Phe45 of NRG2β is critical for the affinity of NRG2β for ErbB4 and for potent stimulation of ErbB4 signaling by NRG2β

Abstract

The Neuregulins (NRGs) are members of the epidermal growth factor (EGF) family of growth factors. EGF family members regulate the signaling of ErbB family receptor tyrosine kinases, including the epidermal growth factor receptor (EGFR/ErbB1), ErbB2/HER2/Neu, ErbB3/HER3 and ErbB4/HER4. We have previously demonstrated that the EGF family hormone NRG2beta is a potent ErbB4 agonist, whereas NRG2alpha is a weak ErbB4 agonist. We have also previously demonstrated that Phe45 of NRG2beta regulates the potency of NRG2beta.
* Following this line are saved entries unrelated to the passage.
(* ===== verification/MergeCeremony.v ===== *)
(** * The merge ceremony (lib/merge-proof.ts, server/merge-actions.ts)

    A merge takes two parties: the survivor, in a live AAL2 session that is not a recovery
    session and passes the quarantine gate, names an address of the donor; the link mailed to
    that verified address, used once, yields a donor proof; and the survivor's session spends
    the proof to run the merge of Merge.v. Handlers interleave between database operations;
    the merge itself is the handler [mergeAccounts] on its part of the database. *)

From S2P Require Import Prelude Threads Matching Policy Selection RateLimit Registry SybilScore.
From S2P Require Import Session SybilConfig RecoveryEditor Recovery OidcAuthorize Bitstring Interleave.
From S2P Require Import StatusList OidcFlow Merge MergeProofs Credentials CredentialProofs.

Open Scope Z_scope.

(** The accounts and the ownership of rows, the lifecycle columns of the passkeys, the
    address and verification columns of the addresses, the single-use markers, audit rows,
    mails, and the hits of the per-IP limiter. *)
Record CeremonyDB := {
  mc_db : MergeDB;
  mc_passkeys : gmap string (string * option Z);
  mc_addresses : gmap string (string * option Z);
  mc_markers : gmap (string * string) Z;
  mc_audit : list (string * string * string);
  mc_mails : list (string * string);
  mc_hits : gmap string (list Z);
}.

Definition set_mc_db (m : MergeDB) (db : CeremonyDB) : CeremonyDB :=
  {| mc_db := m; mc_passkeys := mc_passkeys db; mc_addresses := mc_addresses db; mc_markers := mc_markers db;
     mc_audit := mc_audit db; mc_mails := mc_mails db; mc_hits := mc_hits db |}.
Definition set_mc_markers (m : gmap (string * string) Z) (db : CeremonyDB) : CeremonyDB :=
  {| mc_db := mc_db db; mc_passkeys := mc_passkeys db; mc_addresses := mc_addresses db; mc_markers := m;
     mc_audit := mc_audit db; mc_mails := mc_mails db; mc_hits := mc_hits db |}.
Definition set_mc_hits (h : gmap string (list Z)) (db : CeremonyDB) : CeremonyDB :=
  {| mc_db := mc_db db; mc_passkeys := mc_passkeys db; mc_addresses := mc_addresses db; mc_markers := mc_markers db;
     mc_audit := mc_audit db; mc_mails := mc_mails db; mc_hits := h |}.
Definition add_mc_audit (u action detail : string) (db : CeremonyDB) : CeremonyDB :=
  {| mc_db := mc_db db; mc_passkeys := mc_passkeys db; mc_addresses := mc_addresses db; mc_markers := mc_markers db;
     mc_audit := mc_audit db ++ [(u, action, detail)]; mc_mails := mc_mails db; mc_hits := mc_hits db |}.
Definition add_mc_mail (to subject : string) (db : CeremonyDB) : CeremonyDB :=
  {| mc_db := mc_db db; mc_passkeys := mc_passkeys db; mc_addresses := mc_addresses db; mc_markers := mc_markers db;
     mc_audit := mc_audit db; mc_mails := mc_mails db ++ [(to, subject)]; mc_hits := mc_hits db |}.

(** The columns the session layer reads. *)
Definition sessionFlags (u : MergeUser) : UserFlags :=
  {| u_sessionGeneration := mu_sessionGeneration u; u_isAdmin := mu_isAdmin u; u_isBanned := mu_isBanned u;
     u_mergedIntoUserId := mu_mergedIntoUserId u; u_setupCompletedAt := None |}.

Definition currentSession (auth : option Session) (db : CeremonyDB) : option Session :=
  getCurrentSession auth (sessionFlags <$> mg_users (mc_db db)).

(** The passkeys of a user, with their lifecycle columns. *)
Definition ceremonyPasskeys (userId : string) (db : CeremonyDB) : list GatePasskeyRow :=
  omap (fun e : string * OwnRow => life ← mc_passkeys db !! e.1;
      Some {| gp_credentialID := e.1; gp_status := life.1; gp_quarantinedUntil := life.2 |})
    (rowsOf userId (mg_authenticators (mc_db db))).

(** ** Donor proofs (lib/merge-proof.ts) *)

Definition DONOR_PROOF_TTL_SECONDS : Z := 5 * 60.
Definition DONOR_PROOF_IDENTIFIER : string := "donor-proof-ticket".
Definition MERGE_LINK_IDENTIFIER : string := "merge-donor-link".
Definition MERGE_LINK_TTL_MS : Z := 15 * 60 * 1000.

(** The link's marker is bound to the pair by its identifier. *)
Definition linkIdentifier (survivor donor : string) : string :=
  MERGE_LINK_IDENTIFIER +:+ ":" +:+ survivor +:+ ":" +:+ donor.

Definition putMarker (identifier token : string) (expires : Z) (db : CeremonyDB) : bool * CeremonyDB :=
  match mc_markers db !! (identifier, token) with
  | Some _ => (false, db)
  | None => (true, set_mc_markers (<[(identifier, token) := expires]> (mc_markers db)) db)
  end.

Definition takeMarker (identifier token : string) (db : CeremonyDB) : bool * CeremonyDB :=
  match mc_markers db !! (identifier, token) with
  | Some _ => (true, set_mc_markers (delete (identifier, token) (mc_markers db)) db)
  | None => (false, db)
  end.

(** [deleteMany({ where: { identifier, token, expires: { gt: now } } })], count 1. *)
Definition takeLiveMarker (now : Z) (identifier token : string) (db : CeremonyDB) : bool * CeremonyDB :=
  match mc_markers db !! (identifier, token) with
  | Some expires => if now <? expires then (true, set_mc_markers (delete (identifier, token) (mc_markers db)) db) else (false, db)
  | None => (false, db)
  end.

(** ** The actions (server/merge-actions.ts) *)

(** The JWT library on donor proofs ([None]: no usable secret, or a ticket that does not
    verify), mail, the pairwise derivation, and the write conflicts of the merge. *)
Record CeremonyWorld := {
  kw_sign : string → string → option string;
  kw_verify : Z → string → option (string * string);
  kw_mail : string → bool;
  kw_sub : string → string → option string;
  kw_conflict : nat → bool;
}.

Inductive CeremonyResult (A : Type) :=
  | Granted (a : A)
  | AskStepUp (error : string)
  | Held (refusal : QuarantineRefusal)
  | Refused (error : string)
  | Raised (error : string).
Arguments Granted {A} a.
Arguments AskStepUp {A} error.
Arguments Held {A} refusal.
Arguments Refused {A} error.
Arguments Raised {A} error.

Section Ceremony.
Context (kw : CeremonyWorld) (now : Z).

Definition issueDonorProof (jti donorUserId : string) : thread CeremonyDB (option string) :=
  created ← act (putMarker DONOR_PROOF_IDENTIFIER jti (now + DONOR_PROOF_TTL_SECONDS * 1000));
  mret (if (created : bool) then kw_sign kw donorUserId jti else None).

Definition verifyDonorProof (ticket : string) : thread CeremonyDB (option string) :=
  match kw_verify kw now ticket with
  | None => mret None
  | Some (donorUserId, jti) =>
      deleted ← act (takeMarker DONOR_PROOF_IDENTIFIER jti);
      mret (if (deleted : bool) then Some donorUserId else None)
  end.

Definition auditMerge (u action detail : string) : thread CeremonyDB unit := write (add_mc_audit u action detail).

Definition mailOne (to subject : string) : thread CeremonyDB bool :=
  act (fun db => if kw_mail kw to then (true, add_mc_mail to subject db) else (false, db)).

Fixpoint mailAll (tos : list string) (subject : string) : thread CeremonyDB bool :=
  match tos with
  | [] => mret true
  | to :: tos => ok ← mailOne to subject; if (ok : bool) then mailAll tos subject else mret false
  end.

(** The gate of Credentials.v on this database. *)
Definition gateMerge (userId : string) (acting : option string) (action : PrivilegedActionName) :
    thread CeremonyDB (option QuarantineRefusal) :=
  passkeys ← read (ceremonyPasskeys userId);
  match evaluatePrivilegedGate passkeys acting now with
  | Some r => _ ← auditMerge userId "credential.quarantine_refused" (actionName action); mret (Some r)
  | None => mret None
  end.

(** The eligible account of a verified address. *)
Definition resolveVerifiedUserIdByEmail (email : string) (db : CeremonyDB) : option string :=
  '(id, (_, verifiedAt)) ← head (map_to_list (filter (fun e => e.2.1 = email) (mc_addresses db)));
  row ← mg_emails (mc_db db) !! id;
  u ← mg_users (mc_db db) !! eo_userId row;
  if bool_decide (verifiedAt = None) then None
  else if mu_isBanned u || bool_decide (mu_mergedIntoUserId u ≠ None) then None
  else Some (eo_userId row).

(** The session checks both survivor actions make. *)
Definition survivorSession {A} (auth : option Session) (below recovered : string)
    (k : Session → thread CeremonyDB (CeremonyResult A)) : thread CeremonyDB (CeremonyResult A) :=
  session ← read (currentSession auth);
  match session with
  | None => mret (Refused "Not signed in")
  | Some session =>
      if bool_decide (s_userId session = "") then mret (Refused "Not signed in")
      else if default 0 (s_aal session) <? 2 then mret (AskStepUp below)
      else if s_recovered session then mret (Refused recovered)
      else k session
  end.

(** Windows of fifteen minutes, ten links per IP. *)
Definition mergeLinkLimiter (ip : string) : thread CeremonyDB bool :=
  act (fun db => let '(verdict, hits) := check (15 * 60000) 10 (mc_hits db) ip now in (allowed verdict, set_mc_hits hits db)).

(** [true] when a link was mailed, which the caller is not told. *)
Definition startMerge (auth : option Session) (ip donorEmail token : string) : thread CeremonyDB (CeremonyResult bool) :=
  survivorSession auth "Merging accounts requires signing in with a passkey first."
    "A recovered session can't start an account merge. Add a passkey first." (fun session =>
  ok ← mergeLinkLimiter ip;
  if negb ok then mret (Refused "Too many merge requests. Try again later.")
  else
    let survivorUserId := s_userId session in
    refusal ← gateMerge survivorUserId (s_cred session) merge_start;
    match refusal with
    | Some r => mret (Held r)
    | None =>
        let email := toLowerCase (trim donorEmail) in
        if negb (existsb (fun c => bool_decide (c = "@"%char)) (String.list_ascii_of_string email))
        then mret (Refused "Enter the email on the account you want to merge in.")
        else
          donor ← read (resolveVerifiedUserIdByEmail email);
          match donor with
          | None => _ ← auditMerge survivorUserId "merge.link_requested" "false"; mret (Granted false)
          | Some donorUserId =>
              if decide (donorUserId = survivorUserId)
              then _ ← auditMerge survivorUserId "merge.link_requested" "false"; mret (Granted false)
              else
                created ← act (putMarker (linkIdentifier survivorUserId donorUserId) token (now + MERGE_LINK_TTL_MS));
                if negb created then mret (Raised "Unique constraint failed")
                else
                  sent ← mailOne email "Confirm merging this account into another";
                  if negb sent then mret (Raised "mail")
                  else _ ← auditMerge survivorUserId "merge.link_requested" donorUserId; mret (Granted true)
          end
    end).

Definition completeDonorLink (jti token survivorUserId donorUserId : string) : thread CeremonyDB (CeremonyResult string) :=
  if bool_decide (token = "" ∨ survivorUserId = "" ∨ donorUserId = "") then
    mret (Refused "This confirmation link is malformed.")
  else if decide (survivorUserId = donorUserId) then mret (Refused "An account can't be merged into itself.")
  else
    consumed ← act (takeLiveMarker now (linkIdentifier survivorUserId donorUserId) token);
    if negb consumed then mret (Refused "This confirmation link is invalid, expired, or already used.")
    else
      donor ← read (fun db => mg_users (mc_db db) !! donorUserId);
      match donor with
      | Some u =>
          if mu_isBanned u || bool_decide (mu_mergedIntoUserId u ≠ None)
          then mret (Refused "This account can no longer be merged.")
          else
            proof ← issueDonorProof jti donorUserId;
            match proof with
            | None => mret (Raised "donor-proof")
            | Some donorProof => _ ← auditMerge donorUserId "merge.donor_proven" survivorUserId; mret (Granted donorProof)
            end
      | None => mret (Refused "This account can no longer be merged.")
      end.

(** The verified addresses of the two accounts. *)
Definition verifiedAddresses (us : list string) (db : CeremonyDB) : list string :=
  omap (fun e : string * EmailOwn =>
      '(address, verifiedAt) ← mc_addresses db !! e.1;
      if bool_decide (eo_userId e.2 ∈ us ∧ verifiedAt ≠ None) then Some address else None)
    (map_to_list (mg_emails (mc_db db))).
(* ===== verification/AnonSeed.v ===== *)
(** * The enrollment of the private identity (server/anon-seed-actions.ts)

    The server's side of the anonymous seed: the enrollment row with its epoch, the wrapped
    blobs, and the actions on them. The verdict of the rate limiter and the instant of the
    request are arguments. A handler either throws ([Err]) or returns a value, which is itself
    a success or a refusal. *)

From S2P Require Import Prelude Threads RateLimit Session SignInOtp PairProtocol Credentials.

Open Scope Z_scope.
Open Scope minister_scope.

(** ** The database *)

Record SeedEnrollment := { se_enrollmentEpoch : Z; se_seedGeneratedAt : option Z; se_backupConfirmedAt : option Z }.

Record SeedBlob := { sb_ciphertext : Bytes; sb_iv : Bytes; sb_wrapVersion : Z }.

(** A relay session of device pairing. *)
Record PairRow := {
  pr_userId : string;
  pr_state : string;
  pr_sealedPayload : option string;
  pr_creatorSecretHash : string;
  pr_expiresAt : Z;
  pr_creatorIp : option string;
  pr_creatorUa : option string;
  pr_creatorCountry : option string;
  pr_creatorCity : option string;
  pr_sealerIp : option string;
  pr_sealerUa : option string;
}.

Record AuditRow := { ar_userId : string; ar_action : string; ar_createdAt : Z; ar_meta : list (string * string) }.

(** Enrollments by user, blobs by user and credential, relay sessions by id, the audit rows of
    these actions; the credential tables, which also hold users, addresses and mails sent. *)
Record SeedDB := {
  sd_cred : CredDB;
  sd_enrollments : gmap string SeedEnrollment;
  sd_blobs : gmap (string * string) SeedBlob;
  sd_pairs : gmap string PairRow;
  sd_audit : list AuditRow;
}.

Definition with_cred (c : CredDB) (db : SeedDB) : SeedDB :=
  {| sd_cred := c; sd_enrollments := sd_enrollments db; sd_blobs := sd_blobs db; sd_pairs := sd_pairs db; sd_audit := sd_audit db |}.
Definition with_enrollments (m : gmap string SeedEnrollment) (db : SeedDB) : SeedDB :=
  {| sd_cred := sd_cred db; sd_enrollments := m; sd_blobs := sd_blobs db; sd_pairs := sd_pairs db; sd_audit := sd_audit db |}.
Definition with_blobs (m : gmap (string * string) SeedBlob) (db : SeedDB) : SeedDB :=
  {| sd_cred := sd_cred db; sd_enrollments := sd_enrollments db; sd_blobs := m; sd_pairs := sd_pairs db; sd_audit := sd_audit db |}.
Definition with_pairs (m : gmap string PairRow) (db : SeedDB) : SeedDB :=
  {| sd_cred := sd_cred db; sd_enrollments := sd_enrollments db; sd_blobs := sd_blobs db; sd_pairs := m; sd_audit := sd_audit db |}.
Definition with_audit (r : AuditRow) (db : SeedDB) : SeedDB :=
  {| sd_cred := sd_cred db; sd_enrollments := sd_enrollments db; sd_blobs := sd_blobs db; sd_pairs := sd_pairs db; sd_audit := sd_audit db ++ [r] |}.
(** C1.  In a readable file with a line that begins with CELL_DATA, take a
    line at or after the first such line whose stripped text begins with
    "#".  The function returns, and its errors hold a message
    "Invalid comment in CELL_DATA section at line n: ..." with n the
    1-based index of that line if and only if the line before it, stripped,
    does not begin with LOOKUP_TABLE; line 0 has no line before it, and the
    last line never stands in for one. *)
Theorem comment_error_iff_not_after_lookup_table
  (path : str) (lines : list str) (i0 i : nat) (raw : str) :
  fs path = Text lines ->
  first_cell_data lines i0 ->
  (i0 <= i)%nat ->
  nth_error lines i = Some raw ->
  begins_with (strip raw) HASH ->
  exists errors warnings,
    validate_vtk_file fs path = Ok (errors, warnings)
    /\ ((exists excerpt, In (comment_msg (Z.of_nat i + 1) excerpt) errors)
        <-> ~ preceded_by_lookup_table lines i).
Proof.
  intros Hfs Hfirst Hle Hraw Hhash. read_file Hfs.
  destruct lines as [|first rest]; [destruct i; discriminate|].
  rewrite (validate_lines_with_section _ _ _ Hfirst).
  eexists _, _. split; [reflexivity|]. split.
  - intros [excerpt Hin]. apply in_app_iff in Hin. destruct Hin as [Hin | Hin].
    + apply in_header_errors in Hin. destruct Hin as [E _].
      now apply comment_msg_not_header in E.
    + apply in_flat_map in Hin. destruct Hin as [j [_ Hin]].
      apply in_comment_error in Hin. destruct Hin as [r [_ [_ [Hnot E]]]].
      apply comment_msg_line in E. destruct E as [E _].
      assert (j = i) as -> by lia. exact Hnot.
  - intros Hnot. exists (slice_to 50 (strip raw)).
    apply in_app_iff. right. apply in_flat_map. exists i. split.
    + apply in_seq.
      assert (i < length (first :: rest))%nat
        by (apply nth_error_Some; congruence).
      lia.
    + apply in_comment_error. exists raw. auto.
Qed.

(** C5.  A readable file with no line that begins with CELL_DATA: the
    function returns unless the file is empty, and no error it returns is a
    CELL_DATA comment error, whatever lines begin with "#". *)
Theorem no_cell_data_no_comment_error (path : str) (lines : list str) :
  fs path = Text lines ->
  (forall line, In line lines -> ~ begins_with line CELL_DATA) ->
  (lines <> [] ->
   exists errors warnings, validate_vtk_file fs path = Ok (errors, warnings))
  /\ forall errors warnings,
       validate_vtk_file fs path = Ok (errors, warnings) ->
       forall n excerpt, ~ In (comment_msg n excerpt) errors.
Proof.
  intros Hfs Hnone. read_file Hfs. split.
  - destruct lines as [|first rest]; [congruence|].
    intros _. apply validate_lines_returns.
  - intros errors warnings. now apply no_section_no_comment_error.
Qed.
Here, we address the hypotheses that Phe45 regulates the potency of NRG2beta by regulating the affinity of NRG2beta for ErbB4. We demonstrate that Phe45 of NRG2beta indeed regulates the affinity of NRG2beta for ErbB4. Furthermore, a hydrophobic or uncharged amino acid side chain at residue 45 contributes to NRG2beta binding to ErbB4. These data indicate that Phe45 of NRG2beta may regulate the affinity of NRG2beta for ErbB4 by interacting with hydrophobic amino acids in ErbB4.